В этике философы любят рассматривать нравственные дилеммы либо с позиций деонотологии, либо с практической точки зрения. В переводе на понятный всем язык вопрос звучит так: мы решаем проблему, памятуя о моральном долге и заведомо правильном выборе, – или решение сводится к поиску максимальной пользы для всех? Формулировки этой дилеммы могут быть различны, и выяснить, как мыслит человек – с нравственной или практической точки зрения, – можно разными способами. В серии тонко спланированных экспериментов пациентам рассказывали истории, главные герои которых совершали дурные поступки, хотя кончалось все хорошо. Пример: секретарша, желая извести босса, задумала подсыпать яд ему в кофе, но порошок оказался сахаром, о чем она не знает; босс пьет кофе и остается жив-здоров – допустимо ли это? Действующее лицо другой истории вроде бы ничего плохого не делает, но позже его поступок приводит к чьей-то смерти: если секретарша уверена, что добавила в кофе для босса сахар, однако это оказался яд, случайно оставленный химиком, а босс выпивает кофе и умирает, это допустимое деяние? Пациент, которому рассказали эти истории, должен дать простой ответ на вопрос, были ли действия героини «допустимыми» или «недопустимыми».
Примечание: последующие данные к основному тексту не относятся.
(** No model that [parseFile] returns has both a direction taken from the
    file and an objective.  After a direction line the flag
    [objectiveParsed] is set, the objective branch is closed for good and
    [current] never becomes [CONSTRAINTS]: objective and constraints stay
    empty.  After an objective line a direction line throws: [type] keeps
    whatever it held uninitialised. *)
Lemma direction_excludes_objective u lines : forall st st',
  (current st <> CONSTRAINTS
   /\ terms (objective (model st)) = [] /\ constraints (model st) = []
   /\ (objectiveParsed st = false -> type (model st) = any_type u))
  \/ (objectiveParsed st = true /\ type (model st) = any_type u) ->
  parseLines st lines = OK st' ->
  (current st' <> CONSTRAINTS
   /\ terms (objective (model st')) = [] /\ constraints (model st') = []
   /\ (objectiveParsed st' = false -> type (model st') = any_type u))
  \/ (objectiveParsed st' = true /\ type (model st') = any_type u).
Proof.
  induction lines as [| raw rest IH]; intros st st' Hinv; cbn [parseLines].
  - intros [= <-]. exact Hinv.
  - intros H. apply bind_OK in H as (st1 & H1 & H2). apply (IH st1 st'); [| exact H2].
    clear IH H2. destruct Hinv as [(Hc & Ht & Hcs & Hty) | (Ho & Hty)].
    + revert H1. parseLine_cases st raw; cbn zeta.
      * intros [= <-]. left. auto.
      * destruct (objectiveParsed st); [discriminate |]. intros [= <-].
        left. cbn. repeat split; auto. discriminate.
      * intros [= <-]. left. cbn. repeat split; auto.
        -- destruct (trim raw =? "Bounds:")%string; [discriminate |].
           destruct (trim raw =? "Integer:")%string; discriminate.
        -- congruence.
      * destruct (current st) eqn:Hcur; cbn; intros H.
        -- discriminate.
        -- contradiction.
        -- apply bind_OK in H as (m' & Hb & [= <-]). left. cbn.
           destruct (boundLine_fields _ _ _ _ Hb) as (_ & -> & ->).
           rewrite Hcur. repeat split; auto; congruence.
        -- injection H as <-. left. cbn.
           destruct (declarations_fields INTEGERS (trim raw) (model st))
             as (_ & -> & ->).
           rewrite Hcur. repeat split; auto; congruence.
        -- injection H as <-. left. cbn.
           destruct (declarations_fields BINARIES (trim raw) (model st))
             as (_ & -> & ->).
           rewrite Hcur. repeat split; auto; congruence.
      * intros H. apply bind_OK in H as (ts & _ & [= <-]). right. cbn. auto.
    + right. split.
      * eapply parseLine_objectiveParsed; eassumption.
      * rewrite <- Hty. eapply parseLine_type_kept; eassumption.
Qed.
Обычно люди, безусловно, оценивают злонамеренное поведение как недопустимое при любом исходе. В этом смысле они руководствуются этикой. Поступок человека, не имевшего дурных намерений, большинство оценило бы как допустимый (впрочем, не всегда), даже если он мог стать причиной трагедии. Но пациенты с расщепленным мозгом действуют особым образом. По-видимому, левое, говорящее, полушарие поначалу предлагало практичное решение для любого сценария. То есть если злонамеренное деяние все же не принесло никому вреда, его оценивали как «допустимое». А если никто не замышлял ничего дурного, но кончилось все плохо, то поступок считался «недопустимым». Несколько обескураживающий результат для столь незамысловатых сюжетов. В чем же дело? Отделенное левое полушарие не может учесть намерения действующих лиц и ведет себя так, будто у него нет модели психического.
Кроме того, пациентам часто хотелось объяснить, почему они отдали предпочтение прагматичности, а не очевидно верному – с точки зрения морали – выбору. Складывалось впечатление, что они «чувствовали» некоторую порочность своих выводов и нередко пытались логически обосновать их, хотя их об этом и не просили. Не забывайте об интерпретаторе в левом полушарии – модуле, который старается объяснять наблюдаемое поведение, вызванное как самим организмом, так и переживаемыми им эмоциями. Учтите, что эмоциональную реакцию на событие, которое воспринимается одной половиной мозга, ощущают оба полушария. Если в результате опыта, переживаемого правым полушарием, возникла эмоция, левое не знает, почему эта эмоция испытывается, но так или иначе объясняет ее. Поэтому правое полушарие, услышав ответ левого (при всех его ограниченных речевых способностях что-то оно все же способно осмыслить), точно так же удивлялось, как и мы, что вызывало эмоциональную реакцию, не соответствующую разумному, с точки зрения левого полушария, ответу. Неудивительно, что в обстановке серьезного конфликта специализированный модуль левого полушария (интерпретатор – тот, что всегда готов объяснить поведение, вызванное немым, отделенным правым полушарием) активизировался и постарался дать свою трактовку событий. Например, в одном из сюжетов официантка подала клиенту блюдо с семенами кунжута, хотя и считала (ошибочно), что кунжут дает сильные аллергические реакции. Пациент Дж. У. счел действия официантки «допустимыми». Чуть помедлив, он вдруг добавил: «Семена кунжута очень мелкие. Они не могут никому навредить».
В моей метафоре пузырек символизирует итог обработки информации модулем или группой модулей в многослойной системе. У пациентов с расщепленным мозгом особый модуль, который оценивает намерения других людей, отсоединен и изолирован от говорящего левого полушария. Вследствие этого результат его работы не выходит на поверхность, дабы внести свой вклад или стать доминирующим в процессе принятия решения левым полушарием. Если его фактически нет в левом полушарии (в числе пузырьков, имеющих доступ к языку и речи), он не может принять участие в процессе кипения. Поэтому нет и понимания намерений другого человека, что тревожно. Тем не менее пузырьки обработки эмоциональной информации в среднем мозге делают это для обоих полушарий. Левое полушарие видит несоответствие лишь тогда, когда правое слышит его отклик и эмоциональные ощущения испытывают оба полушария. В таком случае запускается процесс вынесения суждения. Кроме того, в левом полушарии хранится накопленная за время жизни память о нравственных нормах, принятых в той культурной среде, где оно развивалось, и при оценке событий левое полушарие может использовать эту информацию.